At this point, I had a straightforward data visualization of my consequential relationships:

However, the thoughts, experiences, lessons, and other meanings associated with each person underpinned their role in my life. It’s the small, daily interactions, the implicit understandings built up over years in interacting with different people that creates the magic of community and a shared sense of identity that coalesce into my individual identity. In this vein, I decided to replace names with a meta-analysis about each person.

I also thought it would be neat to incorporate the metaphor of growth and connection through an illustrated reimagining of the “family tree.” Each category would form a large branch of the “tree,” with every person associated with an individual twig.

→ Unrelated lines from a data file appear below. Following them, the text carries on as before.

Lemma other_event_step (t : target) (s : locals) (ev : js_event)
    (Hty : type ev <> 1) :
  exists s' out,
    on_event t s ev = Ok (s', out)
    /\ dpad_bits s' = dpad_bits s
    /\ (length out <= 1)%nat.
Proof.
  apply Z.eqb_neq in Hty.
  destruct s as [w d].
  destruct t; unfold_step; rewrite Hty; cbn [wheel dpad_bits];
    destruct (type ev =? 2); split_tests;
    eexists _, _; (split; [reflexivity |]);
    (split; [reflexivity | cbn; lia]).
Qed.

(** X4. No decoder raises on an event that is not a button event: it
    makes at most one call and leaves [dpad_bits] alone.  An event that is
    neither a button nor an axis event (the initial-state events of the
    joystick driver carry the flag 0x80) and an axis event whose number
    is not in 0..7 make no call and change nothing. *)
Theorem other_events_never_raise (t : target) (s : locals) (ev : js_event)
    (Hty : type ev <> 1) :
  exists s' out,
    on_event t s ev = Ok (s', out)
    /\ dpad_bits s' = dpad_bits s
    /\ (length out <= 1)%nat
    /\ (type ev <> 2 -> s' = s /\ out = [])
    /\ (number ev < 0 \/ 7 < number ev -> s' = s /\ out = []).
Proof.
  apply Z.eqb_neq in Hty.
  destruct s as [w d].
  destruct t; unfold_step; rewrite Hty; cbn [wheel dpad_bits];
    (destruct (type ev =? 2) eqn:Hax;
     [ split_tests; tests_to_Z;
       eexists _, _; (split; [reflexivity |]);
       (split; [reflexivity |]); (split; [cbn; lia |]);
       (split; [intros; congruence |]);
       intros Hn; try lia; (split; [try destruct w |]; reflexivity)
     | tests_to_Z; eexists _, _; (split; [reflexivity |]);
       (split; [reflexivity |]); (split; [cbn; lia |]);
       split; intros _; (split; [try destruct w |]; reflexivity) ]).
Qed.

I projected the original visualization onto a sheet of Bristol paper, using watercolor to colors to trace each branch. After coloring and inking the branches, I wrote words of phrases I heavily associate with each person near the twigs.

Future directions

Creating the visualization helped me reflect and capture the connections that help determine my roots and identity. Because of the ephemeral nature of the data I recorded, the connections change constantly. Creating this kind of visualization could become a yearly practice, both as a reflection of my relationships and as a way of recording that aspect of my life (like a diary).

Scraping data from Facebook, designing using Adobe illustrator, and illustrating all present barriers to entry for anyone wanting to create their own visualization. I could create a tool to collect information, generate printable visualizations, and track them over time with this project as inspiration.

The same concept of mapping interactions and relationships in this way could be applied at the organizational level. particularly within grassroots and small organizations. Often, while reading accounts of history, it’s hard to determine the nature of the relationships between organizations and the implicit understandings between two groups. Often these understandings are lost, or rely on sparse documents from individuals involved. Nothing can replace the sense of living within a time and place, but recording some of that information could serve as a vital piece of an organization’s history.